--- To do ---
Your answer should be the lines of the data below that contain "range".

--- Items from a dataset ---
=-=-=-=-=

(* ===== verification/BigGap.v ===== *)
(** * Selection of the gap threshold

    The scan of the band table in [runCheck] ([selectBigGap], lines 80-86
    of ProfileCheckInterpolation.cc) characterised by [list_find]: the
    band selected is the first whose level is at most the rounded
    pressure, its gap is read at the same index of [BigGaps_], and the
    initial value of the options is kept when no band matches.  On a
    table whose levels decrease the selected band is the greatest level
    that is at most the rounded pressure.  The read
    of [BigGaps_] is out of range when that table is shorter than the
    position of the selected band.  [describedBand] is the rule with
    the comparison the other way round, as the specification words it;
    the two differ below the first level of the table. *)

From Stdlib Require Import ZArith Lia SpecFloat.
From stdpp Require Import base tactics option list numbers sorting.
From S2P Require Import Prelude Float32 StdLevels InterpCheck.

#[local] Open Scope Z_scope.

(** The test of line 82: [StandardLevels_[i] <= IPStd], the [int] being
    converted to [float]. *)
Definition bandMatches (IPStd : Z) (l : float) : Prop :=
  F32.leb l (F32.of_int IPStd) = true.

#[global] Instance bandMatches_dec IPStd l : Decision (bandMatches IPStd l).
Proof. unfold bandMatches. apply _. Defined.

(** The position of the selected band, if any. *)
Definition selectedBand (sl : StdLevels) (IPStd : Z) : option nat :=
  fst <$> list_find (bandMatches IPStd) (StandardLevels_ sl).

(** The rule as the specification words it, for comparison: the first
    band whose level is at least the rounded pressure. *)
Definition bandCovers (IPStd : Z) (l : float) : Prop :=
  F32.leb (F32.of_int IPStd) l = true.

#[global] Instance bandCovers_dec IPStd l : Decision (bandCovers IPStd l).
Proof. unfold bandCovers. apply _. Defined.

Definition describedBand (sl : StdLevels) (IPStd : Z) : option nat :=
  fst <$> list_find (bandCovers IPStd) (StandardLevels_ sl).

(** A band table whose levels decrease from its first entry to its last,
    the order of the reference table (1000 hPa first). *)
Definition decreasing (levs : list float) : Prop :=
  StronglySorted (λ a b, F32.leb b a = true) levs.

#[global] Instance decreasing_dec levs : Decision (decreasing levs).
Proof. unfold decreasing. apply _. Defined.

(** The value [selectBigGap] computes, from the position of the band. *)
Definition gapOfBand (init : float) (gaps : list float) (k : option Z) : result float :=
  match k with
  | Some i => g ← vec_get gaps i; Ok (gapInPa g)
  | None => Ok init
  end.

Section BigGap.
Variable opts : Options.

Lemma bigGapFrom_find levs i gaps IPStd init :
  bigGapFrom levs i gaps IPStd init =
  gapOfBand init gaps
    ((λ k, i + Z.of_nat k.1) <$> list_find (bandMatches IPStd) levs).
Proof.
  revert i. induction levs as [|l levs IH]; intros i; simpl; [done|].
  unfold decide, bandMatches_dec, bandMatches.
  destruct (F32.leb l (F32.of_int IPStd)) eqn:Hl; simpl.
  - by rewrite Z.add_0_r.
  - rewrite IH. destruct (list_find _ levs) as [[k y]|]; simpl; [|done].
    by replace (i + 1 + Z.of_nat k) with (i + Z.pos (Pos.of_succ_nat k)) by lia.
Qed.

(** The two outcomes of the scan: the entry of the first band that
    matches, and the initial value when none does. *)
Lemma selectBigGap_at sl IPStd k :
  selectedBand sl IPStd = Some k →
  selectBigGap opts sl IPStd = gapOfBand (ICheck_BigGapInit opts) (BigGaps_ sl) (Some (Z.of_nat k)).
Proof.
  unfold selectBigGap, selectedBand. rewrite bigGapFrom_find.
  destruct (list_find _ _) as [[k' y]|]; [|done]. by intros [= <-].
Qed.

Lemma selectBigGap_none sl IPStd :
  selectedBand sl IPStd = None → selectBigGap opts sl IPStd = Ok (ICheck_BigGapInit opts).
Proof.
  unfold selectBigGap, selectedBand. rewrite bigGapFrom_find.
  by destruct (list_find _ _) as [[k' y]|].
Qed.

(** C7: the gap threshold is the initial value of the options when no
    band of the table is at most the rounded pressure; otherwise it is
    the entry of [BigGaps_] at the position of the first such band,
    times 100, and the call faults when [BigGaps_] has no such entry. *)
Theorem selectBigGap_first_band sl IPStd :
  selectBigGap opts sl IPStd =
  gapOfBand (ICheck_BigGapInit opts) (BigGaps_ sl) (Z.of_nat <$> selectedBand sl IPStd).
Proof.
  destruct (selectedBand sl IPStd) as [k|] eqn:Hk;
    [by apply selectBigGap_at|by apply selectBigGap_none].
Qed.

(** The selected band matches and no earlier band does. *)
Lemma selectedBand_Some sl IPStd k :
  selectedBand sl IPStd = Some k ↔
  ∃ l, StandardLevels_ sl !! k = Some l ∧ bandMatches IPStd l ∧
       ∀ j y, StandardLevels_ sl !! j = Some y → (j < k)%nat → ¬ bandMatches IPStd y.
Proof.
  unfold selectedBand. split.
  - intros ([k' l] & H%list_find_Some & ->)%fmap_Some. eauto.
  - intros (l & H). apply fmap_Some. exists (k, l). split; [|done].
    by apply list_find_Some.
Qed.

Lemma selectedBand_None sl IPStd :
  selectedBand sl IPStd = None ↔ Forall (λ l, ¬ bandMatches IPStd l) (StandardLevels_ sl).
Proof. unfold selectedBand. by rewrite fmap_None, list_find_None. Qed.


(** A band from the selected one on is at most the selected one, on a
    decreasing table. *)
Lemma decreasing_from levs IPStd k l j y :
  decreasing levs → levs !! k = Some l → bandMatches IPStd l →
  levs !! j = Some y → (k ≤ j)%nat → F32.leb y l = true.
Proof.
  intros Hs Hl Hm Hy Hkj. destruct (decide (k = j)) as [->|].
  - simplify_eq. unfold F32.leb. by rewrite SFleb_refl, (SFleb_not_nan_l _ _ Hm).
  - apply (StronglySorted_lookup _ _ k j l y Hs); [done|done|lia].
Qed.

(** C28: on a table whose levels decrease, as the reference table does,
    the selected band splits the table: the bands before it are above
    the rounded pressure, the bands from it on are at most the rounded
    pressure, and its level is the greatest of these. *)
Theorem selectedBand_decreasing sl IPStd k :
  decreasing (StandardLevels_ sl) → selectedBand sl IPStd = Some k →
  ∃ l, StandardLevels_ sl !! k = Some l ∧
    ∀ j y, StandardLevels_ sl !! j = Some y →
      (bandMatches IPStd y ↔ (k ≤ j)%nat) ∧ (bandMatches IPStd y → F32.leb y l = true).
Proof.
  intros Hs (l & Hl & Hm & Hbefore)%selectedBand_Some. exists l. split; [done|].
  intros j y Hy.
  assert (bandMatches IPStd y → (k ≤ j)%nat) as Hge.
  { intros Hy'. destruct (decide (k ≤ j)%nat); [done|].
    destruct (Hbefore j y); [done|lia|done]. }
  split; [split; [done|]|].
  - intros Hkj. eapply SFleb_trans; [|exact Hm]. by eapply decreasing_from.
  - intros Hy'. eapply decreasing_from; eauto.
Qed.

(** C12: the scan reads [BigGaps_] out of range, whatever the pressure
    vector, when the band it selects lies beyond the end of [BigGaps_]:
    the lengths of the two tables are not compared before the loop. *)
Theorem selectBigGap_short_table sl IPStd k :
  selectedBand sl IPStd = Some k → (length (BigGaps_ sl) ≤ k)%nat →
  selectBigGap opts sl IPStd = Fault OutOfBounds.
Proof.
  intros Hk Hlen. rewrite (selectBigGap_at _ _ _ Hk). simpl.
  unfold vec_get. rewrite decide_True by lia.
  by rewrite Nat2Z.id, lookup_ge_None_2.
Qed.

(** With tables of the same length the selection returns. *)
Lemma selectBigGap_returns sl IPStd :
  length (StandardLevels_ sl) = length (BigGaps_ sl) →
  is_Ok (selectBigGap opts sl IPStd).
Proof.
  intros Hlen. destruct (selectedBand sl IPStd) as [k|] eqn:Hk;
    [rewrite (selectBigGap_at _ _ _ Hk)|rewrite selectBigGap_none by done; by eexists].
  apply selectedBand_Some in Hk as (l & Hl%lookup_lt_Some & _). simpl.
  destruct (lookup_lt_is_Some_2 (BigGaps_ sl) k) as [g Hg]; [lia|].
  exists (gapInPa g). unfold vec_get. rewrite decide_True by lia.
  by rewrite Nat2Z.id, Hg.
Qed.

End BigGap.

=-=-=-=-=

--- Task response ---
    of [BigGaps_] is out of range when that table is shorter than the
(** C12: the scan reads [BigGaps_] out of range, whatever the pressure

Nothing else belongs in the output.